British novelist Sarah Waters (books by this author) was born in Pembrokeshire, Wales, on this date in 1966. She did a little writing as a kid, some poems and stories, mostly just imitations of Dr. Who and ghost stories she'd seen on TV. She became interested in studying literature rather than writing her own. She was the first in her family to go to university, and she eventually got a Ph.D. in Literature; her thesis was on lesbian and gay historical fiction. By the time she was finished with the thesis, she thought she might as well try to write her own lesbian historical fiction, so she did: Tipping the Velvet (1998), set in Victorian England. It took her a few months to find an agent, and by then she'd already started on her second novel, Affinity (1999). Her latest book, The Little Stranger (2009), is a ghost story.
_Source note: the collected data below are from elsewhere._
(** C3, as amended.  The rows of a node are its own rows, then the rows of
    its branches in order, each branch giving its rows once.  An inline
    branch gives the rows extracted from it with the category of the caller.
    A reference that resolves gives the rows extracted from the resolved
    document with [resolved.title || category]: the title when it is truthy,
    the category of the caller when it is absent or falsy.  The rows that a
    document declares itself carry the category it is extracted with; they
    are all of its rows when it has no branch. *)
Theorem branch_category (depth : nat) (schemas : store)
    (schema category subSchema : value) (ref : slot) (before after : list value) :
  Spec.branches schema = Ok (before ++ subSchema :: after) ->
  get subSchema "$ref" = Ok ref ->
  (truthy_slot ref = false ->
   extractProperties (S depth) schemas schema category =
     (own <- Spec.own_properties schema category ;;
      a <- Spec.map_outcome (Spec.branch depth schemas schema category) before ;;
      mine <- extractProperties depth schemas subSchema category ;;
      b <- Spec.map_outcome (Spec.branch depth schemas schema category) after ;;
      Ok (own ++ List.concat a ++ mine ++ List.concat b))) /\
  (forall resolved t,
     truthy_slot ref = true ->
     resolveRef schemas (or_else ref JNull) schema = Ok resolved ->
     truthy resolved = true ->
     get resolved "title" = Ok t ->
     extractProperties (S depth) schemas schema category =
       (own <- Spec.own_properties schema category ;;
        a <- Spec.map_outcome (Spec.branch depth schemas schema category) before ;;
        mine <- extractProperties depth schemas resolved (or_else t category) ;;
        b <- Spec.map_outcome (Spec.branch depth schemas schema category) after ;;
        Ok (own ++ List.concat a ++ mine ++ List.concat b)) /\
     (forall title, t = Some title -> truthy title = true ->
                    or_else t category = title) /\
     (truthy_slot t = false -> or_else t category = category)) /\
  (forall node c rows,
     extractProperties depth schemas node c = Ok rows ->
     exists own nested,
       rows = own ++ nested /\
       Spec.own_properties node c = Ok own /\
       Forall (fun p => SchemaProcessor.category p = c) own /\
       (Spec.branches node = Ok [] -> nested = [])).
Proof.
  intros Hsubs Href. split; [|split].
  - intros Hfalsy.
    rewrite (extract_at_branch depth schemas schema category before after subSchema Hsubs).
    unfold Spec.branch at 2. rewrite Href. cbn [bind]. now rewrite Hfalsy.
  - intros resolved t Htruthy Hres Hr Ht. split; [|split].
    + rewrite (extract_at_branch depth schemas schema category before after subSchema
                 Hsubs).
      unfold Spec.branch at 2. rewrite Href. cbn [bind]. rewrite Htruthy, Hres.
      cbn [bind]. now rewrite Hr, Ht.
    + intros title -> Htitle. simpl. now rewrite Htitle.
    + destruct t as [title|]; simpl; [|reflexivity]. now intros ->.
  - intros node c rows Hrows. destruct depth as [|depth']; [discriminate|].
    destruct (extract_rows _ _ _ _ _ Hrows) as (own & subs & nested & Ho & Hs & Hn & ->).
    exists own, (List.concat nested). split; [reflexivity|]. split; [exact Ho|].
    split; [exact (own_properties_category node c own Ho)|].
    intros Hnone. rewrite Hnone in Hs. inversion Hs; subst subs.
    simpl in Hn. now inversion Hn.
Qed.

(** C3, as amended, at a titled document extracted under no category: its
    own row carries no category, the row of the reference it holds carries
    the title of the document referred to. *)
Lemma branch_category_witness :
  extractProperties 2 [] Examples.outer_doc JNull =
  Ok [Property JNull "x" (JObj []) false; Property (JStr "B") "y" (JObj []) false].
Proof.
  destruct (branch_category 1 [] Examples.outer_doc JNull
              (JObj [("$ref", JStr "#/b")]) (Some (JStr "#/b")) [] [] eq_refl eq_refl)
    as (_ & Href & _).
  destruct (Href Examples.inner_doc (Some (JStr "B")) eq_refl eq_refl eq_refl eq_refl)
    as [Hrows _].
  rewrite Hrows. reflexivity.
Defined.

(** C3 fails as stated: a document whose title is the empty string passes
    the category of the caller on, and a row of a nested titled reference
    carries the nested title, not the title of the branch it came through. *)
Lemma title_is_not_always_the_category :
  (resolveRef [] (JStr "#/d") Examples.empty_title = Ok Examples.empty_title_doc /\
   get Examples.empty_title_doc "title" = Ok (Some (JStr "")) /\
   extractProperties 2 [] Examples.empty_title (JStr "Cat") =
     Ok [Property (JStr "Cat") "x" (JObj []) false]) /\
  (resolveRef [] (JStr "#/a") Examples.nested_titles = Ok Examples.outer_doc /\
   get Examples.outer_doc "title" = Ok (Some (JStr "A")) /\
   extractProperties 3 [] Examples.nested_titles JNull =
     Ok [Property (JStr "A") "x" (JObj []) false;
         Property (JStr "B") "y" (JObj []) false]).
Proof. repeat split; reflexivity. Qed.

(** C7.  A reference of [allOf] that resolves to nothing contributes no row,
    and the node's rows are its own followed by those of the branches before
    and after it; when [items] of the main schema is such a reference,
    [getTableData] returns [null]. *)
Theorem unresolved_reference_skipped (depth : nat) (schemas : store)
    (schema category : value) :
  (forall subSchema ref r,
     get subSchema "$ref" = Ok (Some ref) -> truthy ref = true ->
     resolveRef schemas ref schema = Ok r -> truthy r = false ->
     Spec.branch depth schemas schema category subSchema = Ok []) /\
  (forall before subSchema after,
     Spec.branches schema = Ok (before ++ subSchema :: after) ->
     Spec.branch depth schemas schema category subSchema = Ok [] ->
     extractProperties (S depth) schemas schema category =
       (own <- Spec.own_properties schema category ;;
        a <- Spec.map_outcome (Spec.branch depth schemas schema category) before ;;
        b <- Spec.map_outcome (Spec.branch depth schemas schema category) after ;;
        Ok (own ++ List.concat a ++ List.concat b))) /\
  (forall stack this items ref r,
     truthy (mainSchema this) = true ->
     get (mainSchema this) "items" = Ok (Some items) ->
     get items "$ref" = Ok (Some ref) -> truthy ref = true ->
     resolveRef (SchemaProcessor.schemas this) ref (mainSchema this) = Ok r ->
     truthy r = false ->
     getTableData stack this = Ok None).
Proof.
  split; [|split].
  - intros sub ref r Href Ht Hres Hr. unfold Spec.branch.
    rewrite Href. simpl. rewrite Ht, Hres. simpl. now rewrite Hr.
  - intros before sub after Hsubs Hskip.
    rewrite extractProperties_unfold. unfold Spec.extract.
    destruct (Spec.own_properties schema category) as [own|]; simpl; [|reflexivity].
    rewrite Hsubs. simpl. rewrite map_outcome_app. simpl. rewrite Hskip. simpl.
    destruct (Spec.map_outcome _ before) as [a|]; simpl; [|reflexivity].
    destruct (Spec.map_outcome _ after) as [b|]; simpl; [|reflexivity].
    now rewrite concat_app.
  - intros stack this items ref r Hmain Hitems Href Ht Hres Hr.
    assert (Hopt : get_opt (Some items) "$ref" = Some ref).
    { unfold get_opt. destruct items; try discriminate; now rewrite Href. }
    unfold getTableData. rewrite Hmain, Hitems. cbn [negb bind].
    rewrite Hopt. cbn [truthy_slot or_else]. rewrite Ht, Hres. cbn [bind truthy_slot].
    now rewrite Hr.
Qed.

(** C7 at Scenario C: the dangling branch adds nothing, the inline one its row. *)
Lemma unresolved_reference_skipped_witness :
  extractProperties 2 [(JStr "main.json", JObj [])] Examples.dangling JNull =
  Ok [Property JNull "z" (JObj []) false].
Proof.
  destruct (unresolved_reference_skipped 1 [(JStr "main.json", JObj [])]
              Examples.dangling JNull) as (Hskip & Hrest & _).
  rewrite (Hrest [] (JObj [("$ref", JStr "other.json#/defs")])
             [JObj [("properties", JObj [("z", JObj [])])]] eq_refl).
  - reflexivity.
  - apply (Hskip _ (JStr "other.json#/defs") JNull); reflexivity.
Defined.

(** ** Loading *)

Lemma qualifiesb_spec (d : value) : qualifiesb d = true <-> qualifies d.
Proof.
  unfold qualifiesb, qualifies.
  destruct (get d "type") as [[t|]|]; destruct (get d "items") as [items|];
    try (split; [discriminate | intros [H _]; discriminate]);
    try (split; [discriminate | intros [_ [i [H _]]]; discriminate]).
  rewrite andb_true_iff, strict_eq_string. split.
  - intros [-> Hi]. split; [reflexivity|].
    destruct items as [i|]; [|discriminate]. now exists i.
  - intros [Ht [i [Hi Htr]]]. inversion Ht; inversion Hi; subst. auto.
Qed.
On this day in 1969, Neil Armstrong and Buzz Aldrin were the first people to walk on the moon. It was actually July 20 in the United States, nearly 11 o'clock p.m. Eastern Daylight Time, but according to Greenwich Mean Time, it was already almost 3 a.m. on the 21st.

Apollo 11 left Earth on July 16, took about three days to reach the moon's orbit, and then the lunar module, the Eagle, touched down safely on July 20, on the southwestern edge of the Sea of Tranquility. Neil Armstrong had prepared a few words, and he nearly got them right; he had meant to say, "That's one small step for a man, one giant leap for mankind." Edwin "Buzz" Aldrin Jr. followed him about 20 minutes later. They spent two hours on the moon's surface; they took lots of photographs, collected about 50 pounds of moon rock, and set up several devices to take measurements of solar wind and moonquakes. Though they may have wanted to spend more time exploring, there were too many unknowns to allow for wandering. The temperature on the bright side of the moon was about 200 degrees Fahrenheit, and they weren't sure how long their water-cooled suits could keep out the heat. NASA wanted them to stay within range of the fixed camera. And ultimately, they were there on an important — and dangerous — scientific mission, not a sightseeing trip, however tempting this new world must have been. Armstrong later wrote: "It suddenly struck me that that tiny pea, pretty and blue, was the Earth. I put up my thumb and shut one eye, and my thumb blotted out the planet Earth. I didn't feel like a giant. I felt very, very small."

Before they left, they planted an American flag, and also a plaque, which read, "Here men from the planet Earth first set foot on the moon — July 1969 A.D. We came in peace for all mankind."